Новиков обвел внимательным взглядом матросов и, выдержав небольшую паузу, спокойно ответил:
— Богатство, браток, через бедноту наживается. Землишки-то ведь у наших крестьян, что в Полтавщине, что в прочих губерниях, — курицы выпустить некуда. Вся, почитай, у помещиков. Ну и вот, как земский да податной начальники станут по деревням с бедняков недоимки взыскивать, всю худобу-скотину на разживу казне ведут со дворов. А управляющий экономии тут как тут. Скупит таких коровенок да на нагул поставит. Зимой их бардой да жомом с заводов кормит, а весной выпас на зеленях.
— Зеленя — это, брат, великое дело, — согласился оживленно земляк Апришко кочегар Коростин. — Корова до зеленей, как баба до цветов, рвется. А в нашей Полтавской губернии зеленя рано подымаются, особливо ежели под кустиком снежку накопилось. Одна беда — села у нас агромадные, дворов на триста и более, а всю наилучшую землю кругом помещики захватили. Обижаются мужички. Оттого и бунты там были. И отец и братья мои в них участвовали. Обо всем мне в Кронштадт писали. В великом посту, на четвертой, кажись, неделе, крестьяне все экономии помещичьи миром порушили: и земли их захватили и коров к себе на дворы угнали. Да разве с богатыми сладишь?.. Нагнали вскорости в села казаков да драгун и давай пороть подряд всех крестьян. К нам в экономию аж из самого Екатеринослава пригнали две роты.
— В иных уездах и того хуже вышло: из винтовок по мужичкам стреляли, многих на месте уложили, — хрипло откашлявшись, добавил сигнальщик Иванов.
Разговор о земле и крестьянских бунтах, видимо, взволновал всех матросов. Минер Ситков нервно одергивал ворот форменки, точно борясь с внезапным приступом удушья. Апришко опустил низко голову и, сжав мословатые пальцы в кулак, злобно стучал по скамье, словно угрожая кому-то. Все чаще и громче слышались возгласы кочегаров:
— Везде с землей непорядок. Замучили мужиков…
— Ежели бы по справедливости жить, отдать бы фабричным все фабрики, а землю мужикам. Платили бы в казну подати, сколько нужно, а остальное себе. А так от помещиков и царю мало выгоды: пустой земли везде много, а бедноте работать на ней не дают.
— Н-да, без мужицкой сохи какая в ней польза? Разве только для кладбища.
— Да, не с япошками бы нам воевать, а с крестьянскими мироедами, сподручней бы вышло дело, — внезапно сказал Гаврилюк, все это время мрачно молчавший.
Между густыми бровями его залегла глубокая складка, придав лицу несвойственную ему угрюмость, но глаза смотрели на товарищей с уверенностью в своей правоте, с бесстрашным вызовом, как будто ожидая их общего согласия с невольно сорвавшейся, давно продуманной и прочувствованной дерзкой фразой.

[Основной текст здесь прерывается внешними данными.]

(** X19.  Releasing a USED block B whose lower neighbour A is
    AVAILABLE, and whose upper neighbour is not, leaves one AVAILABLE
    block at A's address of payload size [A.size + B.size + overhead];
    A moves to the front of the available list and B's address is in
    neither list. *)
Theorem release_merges_below m s1 a sa b sb s2 la lu :
  heap_rep e m
    (s1 ++ mkBlock a sa EL_AVAILABLE :: mkBlock b sb EL_USED :: s2) la lu ->
  (forall c s, s2 = c :: s -> b_state c <> EL_AVAILABLE) ->
  exists m',
    el_free e (b + sizeof_blockhead) m = Ok tt m' /\
    heap_rep e m'
      (s1 ++ mkBlock a (sa + sb + EL_BLOCK_OVERHEAD) EL_AVAILABLE :: s2)
      (a :: remove Z.eq_dec a la) (remove Z.eq_dec b lu) /\
    ~ In b (a :: remove Z.eq_dec a la).
Proof.
  intros Hrep Hc.
  assert (Hrep' : heap_rep e m
            ((s1 ++ [mkBlock a sa EL_AVAILABLE]) ++ mkBlock b sb EL_USED :: s2)
            la lu).
  { rewrite <- app_assoc. exact Hrep. }
  destruct (rep_used_in _ _ _ _ _ _ _ Hrep') as (_ & Hbla).
  destruct (heap_rep_pre _ _ _ _ Hrep) as (_ & (Ht & _) & _).
  assert (Hab : a <> b).
  { destruct (tiled_split _ _ _ _ _ Ht) as (_ & Hsa & Ht2). simpl in Ht2.
    destruct Ht2 as (Hb & _). simpl in Hb, Hsa. unf. lia. }
  destruct (free_release _ _ _ _ _ _ _ Hrep') as (m3 & Hrep3 & Hfree).
  pose proof (above_noop _ _ _ _ _ _ _ Hrep3 Hc) as Hex4.
  rewrite <- app_assoc in Hrep3. simpl in Hrep3.
  pose proof (block_below_some _ _ _ _ _ _ _ _ _ _ _
                (heap_rep_pre _ _ _ _ Hrep3)) as Hbelow.
  destruct (merge_do _ _ _ _ _ _ _ _ _ Hrep3) as (m5 & Hex5 & Hrep5).
  rewrite (remove_cons_other _ a b Hab) in Hrep5.
  rewrite remove_head_notin in Hrep5.
  2:{ intros Hin. apply in_remove in Hin. exact (Hbla (proj1 Hin)). }
  exists m5. split; [| split; [exact Hrep5 |]].
  - rewrite Hfree. rewrite (bind_ok _ _ _ _ _ Hex4).
    rewrite (bind_ok _ _ _ _ _ Hbelow). exact Hex5.
  - intros [Heq | Hin]; [exact (Hab Heq) |].
    apply in_remove in Hin. exact (Hbla (proj1 Hin)).
Qed.

(** ** Headers, footers and neighbours *)

(** X3.  For every block of a well-formed heap, [el_get_footer] of its
    header is the address 32 + size bytes above it, [el_get_header] of
    that footer is the header again, and the two compose to the
    identity in either order; neither changes the memory. *)
Theorem header_footer_inverse m s1 a sz st s2 la lu :
  heap_rep e m (s1 ++ mkBlock a sz st :: s2) la lu ->
  el_get_footer e a m = Ok (a + sizeof_blockhead + sz) m /\
  el_get_header e (a + sizeof_blockhead + sz) m = Ok a m /\
  (foot <- el_get_footer e a ;; el_get_header e foot) m = Ok a m /\
  (head <- el_get_header e (a + sizeof_blockhead + sz) ;;
   el_get_footer e head) m = Ok (a + sizeof_blockhead + sz) m.
Proof.
  intros (_ & (Ht & Hb) & _). pose proof He as (E1 & E2 & E3 & E4 & E5 & E6).
  destruct (tiled_split _ _ _ _ _ Ht) as (Ht1 & Hsz & Ht2).
  simpl in Ht1, Hsz, Ht2.
  pose proof (tiled_le _ _ _ Ht1) as L1. pose proof (tiled_le _ _ _ Ht2) as L2.
  destruct (block_ok_mid _ _ _ _ Hb) as (B1 & _ & B3). simpl in B1, B3.
  assert (Hfoot : el_get_footer e a m = Ok (a + sizeof_blockhead + sz) m).
  { apply (el_get_footer_ok m a sz B1 Hsz); unf; lia. }
  assert (Hhead : el_get_header e (a + sizeof_blockhead + sz) m = Ok a m).
  { unfold el_get_header, PTR_MINUS_BYTES. step.
    unfold foot_at in B3. rewrite B3. unfold ret. unwrap.
    f_equal. unf. lia. }
  split; [exact Hfoot |]. split; [exact Hhead |]. split.
  - rewrite (bind_ok _ _ _ _ _ Hfoot). exact Hhead.
  - rewrite (bind_ok _ _ _ _ _ Hhead). exact Hfoot.
Qed.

Новиков пытливо оглядел его, задумчиво усмехнулся и, покосившись исподлобья на приумолкнувших моряков, спокойно возразил:
— А может, после этой войны народу вольготнее будет? Тогда ведь, пожалуй, народу стоит и муку принять. В одной умной книжке ясно было написано: отцов война сгубит, а детям и внукам новые, светлые времена уготовит.
— Что верно, то верно. Оружие-то после войны в руках народа останется, — радостно поддержал минного машиниста Апришко. — Хоть и вконец обнищает мужик, а умней, сильней станет.
— Ну, разболтались. Грозилась мышь океан переплыть, да потопла, — насмешливо оборвал их Игнатий Игнатов.
— Все. Припечатано, — беззлобно засмеялся Гаврилюк и, оглянувшись на вошедшего в кубрик Лемешко, дружелюбно позвал его: — Марк Григорьевич, подь сода. Чаю хочешь?
Лемешко отрицательно мотнул головой, напился воды и снова вышел.
— Что за человек? — спросил Апришко, провожая его глазами.